═════ THE DATA ═════
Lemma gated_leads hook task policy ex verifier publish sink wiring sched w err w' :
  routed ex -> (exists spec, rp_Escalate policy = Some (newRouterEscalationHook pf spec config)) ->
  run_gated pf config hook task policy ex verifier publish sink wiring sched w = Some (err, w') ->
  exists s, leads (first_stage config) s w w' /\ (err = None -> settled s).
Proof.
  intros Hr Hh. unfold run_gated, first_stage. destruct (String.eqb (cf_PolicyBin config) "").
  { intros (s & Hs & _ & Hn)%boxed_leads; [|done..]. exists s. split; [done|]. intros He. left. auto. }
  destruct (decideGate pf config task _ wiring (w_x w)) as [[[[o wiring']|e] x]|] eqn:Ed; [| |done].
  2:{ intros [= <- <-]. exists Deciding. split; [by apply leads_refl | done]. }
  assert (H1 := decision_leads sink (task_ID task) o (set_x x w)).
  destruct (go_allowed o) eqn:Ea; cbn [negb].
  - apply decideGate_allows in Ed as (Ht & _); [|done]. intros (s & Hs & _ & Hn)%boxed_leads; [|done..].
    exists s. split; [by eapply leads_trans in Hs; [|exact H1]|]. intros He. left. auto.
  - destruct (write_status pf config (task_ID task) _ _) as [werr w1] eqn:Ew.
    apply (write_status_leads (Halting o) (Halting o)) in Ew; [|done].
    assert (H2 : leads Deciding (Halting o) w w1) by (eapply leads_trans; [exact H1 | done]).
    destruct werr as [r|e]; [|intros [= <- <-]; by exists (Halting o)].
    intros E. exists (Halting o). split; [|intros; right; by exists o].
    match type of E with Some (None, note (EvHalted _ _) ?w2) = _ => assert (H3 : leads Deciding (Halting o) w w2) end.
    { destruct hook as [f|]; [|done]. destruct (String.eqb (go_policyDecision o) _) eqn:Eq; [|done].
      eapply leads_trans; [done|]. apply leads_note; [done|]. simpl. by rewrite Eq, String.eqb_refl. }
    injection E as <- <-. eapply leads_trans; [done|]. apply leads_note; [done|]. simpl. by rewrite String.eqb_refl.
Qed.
═════
═════ THE DATA ═════
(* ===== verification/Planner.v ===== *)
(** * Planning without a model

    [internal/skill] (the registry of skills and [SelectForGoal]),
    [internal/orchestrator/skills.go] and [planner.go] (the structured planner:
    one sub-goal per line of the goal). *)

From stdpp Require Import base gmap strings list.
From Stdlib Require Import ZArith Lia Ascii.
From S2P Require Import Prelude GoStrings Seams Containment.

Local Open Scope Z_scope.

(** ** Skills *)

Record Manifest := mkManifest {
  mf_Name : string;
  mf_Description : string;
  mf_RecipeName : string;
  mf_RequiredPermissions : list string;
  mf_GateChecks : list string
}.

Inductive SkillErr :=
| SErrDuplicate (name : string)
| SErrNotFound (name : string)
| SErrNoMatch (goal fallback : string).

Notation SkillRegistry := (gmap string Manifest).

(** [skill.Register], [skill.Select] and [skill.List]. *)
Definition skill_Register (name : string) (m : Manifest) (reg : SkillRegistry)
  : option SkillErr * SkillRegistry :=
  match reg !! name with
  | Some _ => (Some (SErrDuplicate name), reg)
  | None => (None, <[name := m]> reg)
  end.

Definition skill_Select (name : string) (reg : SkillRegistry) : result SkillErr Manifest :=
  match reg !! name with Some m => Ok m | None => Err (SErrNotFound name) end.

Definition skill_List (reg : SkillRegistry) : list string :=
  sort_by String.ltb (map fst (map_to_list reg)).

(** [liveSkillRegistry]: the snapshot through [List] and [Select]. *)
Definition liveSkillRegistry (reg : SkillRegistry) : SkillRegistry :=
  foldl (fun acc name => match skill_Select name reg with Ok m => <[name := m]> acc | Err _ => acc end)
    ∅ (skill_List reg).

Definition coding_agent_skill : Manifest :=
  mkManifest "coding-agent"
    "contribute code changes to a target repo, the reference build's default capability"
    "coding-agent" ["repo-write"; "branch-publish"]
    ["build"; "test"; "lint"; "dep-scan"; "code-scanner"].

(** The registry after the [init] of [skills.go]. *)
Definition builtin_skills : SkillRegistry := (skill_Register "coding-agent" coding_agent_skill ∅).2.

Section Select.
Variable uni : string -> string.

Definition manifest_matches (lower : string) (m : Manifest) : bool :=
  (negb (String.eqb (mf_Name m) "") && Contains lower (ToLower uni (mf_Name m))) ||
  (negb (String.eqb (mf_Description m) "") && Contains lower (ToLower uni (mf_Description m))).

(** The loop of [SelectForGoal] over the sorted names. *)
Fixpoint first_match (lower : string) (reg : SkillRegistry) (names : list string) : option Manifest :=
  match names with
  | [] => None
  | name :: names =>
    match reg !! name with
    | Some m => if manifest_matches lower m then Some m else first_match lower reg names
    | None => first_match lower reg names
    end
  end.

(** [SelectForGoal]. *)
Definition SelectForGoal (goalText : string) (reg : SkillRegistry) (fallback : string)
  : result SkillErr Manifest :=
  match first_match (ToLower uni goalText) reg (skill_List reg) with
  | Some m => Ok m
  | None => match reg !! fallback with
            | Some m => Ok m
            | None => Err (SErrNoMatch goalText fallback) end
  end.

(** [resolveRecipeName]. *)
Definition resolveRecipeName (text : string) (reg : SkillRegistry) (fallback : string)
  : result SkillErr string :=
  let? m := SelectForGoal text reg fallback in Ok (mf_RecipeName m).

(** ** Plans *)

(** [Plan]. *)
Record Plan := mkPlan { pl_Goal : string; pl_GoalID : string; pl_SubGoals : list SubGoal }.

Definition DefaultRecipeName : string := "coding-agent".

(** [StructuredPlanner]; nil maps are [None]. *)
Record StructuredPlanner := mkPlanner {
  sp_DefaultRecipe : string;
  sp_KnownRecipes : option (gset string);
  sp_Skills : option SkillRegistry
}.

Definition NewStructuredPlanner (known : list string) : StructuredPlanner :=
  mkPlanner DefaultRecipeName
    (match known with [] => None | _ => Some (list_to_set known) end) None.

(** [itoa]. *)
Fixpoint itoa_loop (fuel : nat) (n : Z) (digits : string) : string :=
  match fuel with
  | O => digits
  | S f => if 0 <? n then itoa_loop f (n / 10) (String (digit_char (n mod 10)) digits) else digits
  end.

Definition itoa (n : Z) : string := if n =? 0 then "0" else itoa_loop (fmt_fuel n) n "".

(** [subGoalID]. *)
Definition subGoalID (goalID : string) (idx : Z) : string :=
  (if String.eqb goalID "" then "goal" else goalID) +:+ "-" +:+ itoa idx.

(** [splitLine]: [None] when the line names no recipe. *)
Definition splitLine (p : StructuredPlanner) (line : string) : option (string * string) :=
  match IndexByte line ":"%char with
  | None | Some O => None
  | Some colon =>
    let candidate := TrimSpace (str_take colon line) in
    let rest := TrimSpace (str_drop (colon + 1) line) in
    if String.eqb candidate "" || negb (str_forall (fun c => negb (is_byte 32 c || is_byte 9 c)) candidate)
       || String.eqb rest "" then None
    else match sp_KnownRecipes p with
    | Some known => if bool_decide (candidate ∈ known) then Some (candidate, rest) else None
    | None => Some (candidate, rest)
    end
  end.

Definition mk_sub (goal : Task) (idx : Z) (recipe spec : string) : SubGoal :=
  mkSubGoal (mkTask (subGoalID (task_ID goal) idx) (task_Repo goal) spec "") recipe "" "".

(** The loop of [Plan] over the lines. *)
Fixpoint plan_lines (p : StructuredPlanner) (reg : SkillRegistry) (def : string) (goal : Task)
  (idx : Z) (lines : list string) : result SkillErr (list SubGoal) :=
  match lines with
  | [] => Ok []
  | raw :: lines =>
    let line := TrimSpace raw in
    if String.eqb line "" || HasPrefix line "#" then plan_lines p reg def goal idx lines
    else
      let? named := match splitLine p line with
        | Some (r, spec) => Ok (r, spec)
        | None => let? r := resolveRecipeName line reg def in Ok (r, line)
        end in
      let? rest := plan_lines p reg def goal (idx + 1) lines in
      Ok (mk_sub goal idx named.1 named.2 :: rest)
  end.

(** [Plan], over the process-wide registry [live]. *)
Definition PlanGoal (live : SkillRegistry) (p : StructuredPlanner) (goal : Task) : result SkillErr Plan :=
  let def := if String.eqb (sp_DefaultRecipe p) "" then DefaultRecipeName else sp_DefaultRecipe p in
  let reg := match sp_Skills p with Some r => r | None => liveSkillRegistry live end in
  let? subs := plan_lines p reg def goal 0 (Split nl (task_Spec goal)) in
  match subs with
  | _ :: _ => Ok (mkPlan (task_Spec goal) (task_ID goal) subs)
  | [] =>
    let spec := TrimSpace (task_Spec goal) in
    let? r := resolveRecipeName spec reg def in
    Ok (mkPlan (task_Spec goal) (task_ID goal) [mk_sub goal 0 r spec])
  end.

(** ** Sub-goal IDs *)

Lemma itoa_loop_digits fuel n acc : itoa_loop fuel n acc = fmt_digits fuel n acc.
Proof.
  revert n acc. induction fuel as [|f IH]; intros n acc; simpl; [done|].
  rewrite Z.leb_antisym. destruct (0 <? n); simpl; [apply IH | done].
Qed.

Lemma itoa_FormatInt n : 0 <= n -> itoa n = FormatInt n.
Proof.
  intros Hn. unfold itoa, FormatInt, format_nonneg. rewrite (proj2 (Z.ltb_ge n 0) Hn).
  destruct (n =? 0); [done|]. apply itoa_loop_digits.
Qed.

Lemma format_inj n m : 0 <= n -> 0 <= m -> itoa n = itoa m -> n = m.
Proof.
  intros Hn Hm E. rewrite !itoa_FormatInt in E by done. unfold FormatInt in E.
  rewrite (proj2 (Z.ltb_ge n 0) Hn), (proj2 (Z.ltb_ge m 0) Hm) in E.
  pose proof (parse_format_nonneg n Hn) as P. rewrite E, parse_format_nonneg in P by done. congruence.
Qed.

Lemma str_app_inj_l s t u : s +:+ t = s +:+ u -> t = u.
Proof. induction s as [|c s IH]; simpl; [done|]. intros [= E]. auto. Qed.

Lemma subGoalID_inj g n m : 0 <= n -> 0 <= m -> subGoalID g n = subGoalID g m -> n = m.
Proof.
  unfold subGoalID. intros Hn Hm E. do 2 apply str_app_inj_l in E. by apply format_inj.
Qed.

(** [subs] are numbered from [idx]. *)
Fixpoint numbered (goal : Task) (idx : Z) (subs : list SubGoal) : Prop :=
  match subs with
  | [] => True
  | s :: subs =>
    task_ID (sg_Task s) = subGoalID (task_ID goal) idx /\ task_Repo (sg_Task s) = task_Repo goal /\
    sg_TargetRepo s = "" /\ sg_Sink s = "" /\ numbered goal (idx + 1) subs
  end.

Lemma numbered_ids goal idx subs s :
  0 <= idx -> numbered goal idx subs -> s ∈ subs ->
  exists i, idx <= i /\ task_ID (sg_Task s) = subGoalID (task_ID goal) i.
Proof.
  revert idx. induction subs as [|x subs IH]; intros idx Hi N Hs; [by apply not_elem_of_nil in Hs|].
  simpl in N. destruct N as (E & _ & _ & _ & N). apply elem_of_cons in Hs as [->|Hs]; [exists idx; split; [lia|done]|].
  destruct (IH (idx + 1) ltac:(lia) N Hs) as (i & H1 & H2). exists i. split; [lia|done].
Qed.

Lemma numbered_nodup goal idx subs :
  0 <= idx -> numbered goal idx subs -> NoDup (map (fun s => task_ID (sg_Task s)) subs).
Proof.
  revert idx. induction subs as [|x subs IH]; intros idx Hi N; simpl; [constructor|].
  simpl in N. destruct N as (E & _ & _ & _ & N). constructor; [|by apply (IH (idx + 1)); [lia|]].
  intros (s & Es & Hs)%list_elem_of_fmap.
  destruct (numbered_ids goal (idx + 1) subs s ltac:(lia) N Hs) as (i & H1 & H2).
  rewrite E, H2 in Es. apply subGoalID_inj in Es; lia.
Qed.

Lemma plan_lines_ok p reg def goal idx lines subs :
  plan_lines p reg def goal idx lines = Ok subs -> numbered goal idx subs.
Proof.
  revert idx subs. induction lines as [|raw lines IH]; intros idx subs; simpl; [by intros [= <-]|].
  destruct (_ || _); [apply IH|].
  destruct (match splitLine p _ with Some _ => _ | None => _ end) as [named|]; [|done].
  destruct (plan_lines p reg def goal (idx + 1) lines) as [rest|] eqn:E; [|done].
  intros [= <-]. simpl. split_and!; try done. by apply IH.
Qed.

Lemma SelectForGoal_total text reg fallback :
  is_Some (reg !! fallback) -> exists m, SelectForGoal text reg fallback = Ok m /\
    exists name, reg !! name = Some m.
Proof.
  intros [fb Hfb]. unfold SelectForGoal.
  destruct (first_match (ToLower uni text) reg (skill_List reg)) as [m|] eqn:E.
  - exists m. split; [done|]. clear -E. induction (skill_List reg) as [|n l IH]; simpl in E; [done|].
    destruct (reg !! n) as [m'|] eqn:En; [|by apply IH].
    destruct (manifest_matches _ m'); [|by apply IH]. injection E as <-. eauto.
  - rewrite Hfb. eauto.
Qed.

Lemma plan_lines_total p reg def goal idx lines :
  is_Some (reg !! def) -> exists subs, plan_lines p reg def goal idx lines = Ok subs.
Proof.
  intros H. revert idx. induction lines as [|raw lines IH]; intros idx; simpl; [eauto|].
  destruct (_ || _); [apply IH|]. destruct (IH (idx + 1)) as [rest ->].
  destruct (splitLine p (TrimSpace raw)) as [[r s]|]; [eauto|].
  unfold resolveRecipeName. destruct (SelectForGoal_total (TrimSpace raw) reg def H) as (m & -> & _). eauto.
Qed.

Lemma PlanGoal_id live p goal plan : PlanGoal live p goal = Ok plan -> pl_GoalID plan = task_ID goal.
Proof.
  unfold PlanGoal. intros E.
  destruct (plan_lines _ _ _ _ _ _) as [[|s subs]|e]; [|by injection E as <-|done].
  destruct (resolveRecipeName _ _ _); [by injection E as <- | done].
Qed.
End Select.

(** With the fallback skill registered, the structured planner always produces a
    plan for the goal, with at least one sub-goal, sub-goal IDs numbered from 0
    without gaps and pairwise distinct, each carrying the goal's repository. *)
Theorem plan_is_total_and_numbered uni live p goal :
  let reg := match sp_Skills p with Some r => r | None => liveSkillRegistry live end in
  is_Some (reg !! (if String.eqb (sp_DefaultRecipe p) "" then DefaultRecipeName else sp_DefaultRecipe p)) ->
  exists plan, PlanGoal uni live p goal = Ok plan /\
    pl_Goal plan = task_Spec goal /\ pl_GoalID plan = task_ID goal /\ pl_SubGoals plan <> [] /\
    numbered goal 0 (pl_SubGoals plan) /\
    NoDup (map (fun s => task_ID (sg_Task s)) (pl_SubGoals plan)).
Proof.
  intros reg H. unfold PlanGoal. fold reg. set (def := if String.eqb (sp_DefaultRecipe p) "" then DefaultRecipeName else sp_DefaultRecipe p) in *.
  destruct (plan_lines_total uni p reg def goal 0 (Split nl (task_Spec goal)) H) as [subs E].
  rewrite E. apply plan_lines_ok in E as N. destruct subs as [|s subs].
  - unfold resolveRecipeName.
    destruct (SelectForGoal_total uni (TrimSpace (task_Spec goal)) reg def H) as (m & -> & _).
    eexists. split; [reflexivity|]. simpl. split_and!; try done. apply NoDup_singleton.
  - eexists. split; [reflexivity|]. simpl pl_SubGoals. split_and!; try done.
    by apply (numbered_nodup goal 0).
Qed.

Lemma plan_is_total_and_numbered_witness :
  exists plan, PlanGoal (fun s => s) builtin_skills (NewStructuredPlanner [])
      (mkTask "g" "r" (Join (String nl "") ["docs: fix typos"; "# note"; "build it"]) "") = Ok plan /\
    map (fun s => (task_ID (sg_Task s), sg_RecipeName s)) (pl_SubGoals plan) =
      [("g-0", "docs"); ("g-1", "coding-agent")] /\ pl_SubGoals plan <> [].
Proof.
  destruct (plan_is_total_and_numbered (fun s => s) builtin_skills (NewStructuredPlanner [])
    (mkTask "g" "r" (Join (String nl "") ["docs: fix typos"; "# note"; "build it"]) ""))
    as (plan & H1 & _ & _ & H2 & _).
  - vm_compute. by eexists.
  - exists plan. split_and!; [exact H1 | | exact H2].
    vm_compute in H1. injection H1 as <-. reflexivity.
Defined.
═════
### WHAT THE TASK REQUIRES
In the listing above, find the line holding "Lemma gated_leads hook" and the line holding "Hn)%boxed_leads; [|done..]. exists", then output those two lines and every line between them exactly.

### REPLY
Lemma gated_leads hook task policy ex verifier publish sink wiring sched w err w' :
  routed ex -> (exists spec, rp_Escalate policy = Some (newRouterEscalationHook pf spec config)) ->
  run_gated pf config hook task policy ex verifier publish sink wiring sched w = Some (err, w') ->
  exists s, leads (first_stage config) s w w' /\ (err = None -> settled s).
Proof.
  intros Hr Hh. unfold run_gated, first_stage. destruct (String.eqb (cf_PolicyBin config) "").
  { intros (s & Hs & _ & Hn)%boxed_leads; [|done..]. exists s. split; [done|]. intros He. left. auto. }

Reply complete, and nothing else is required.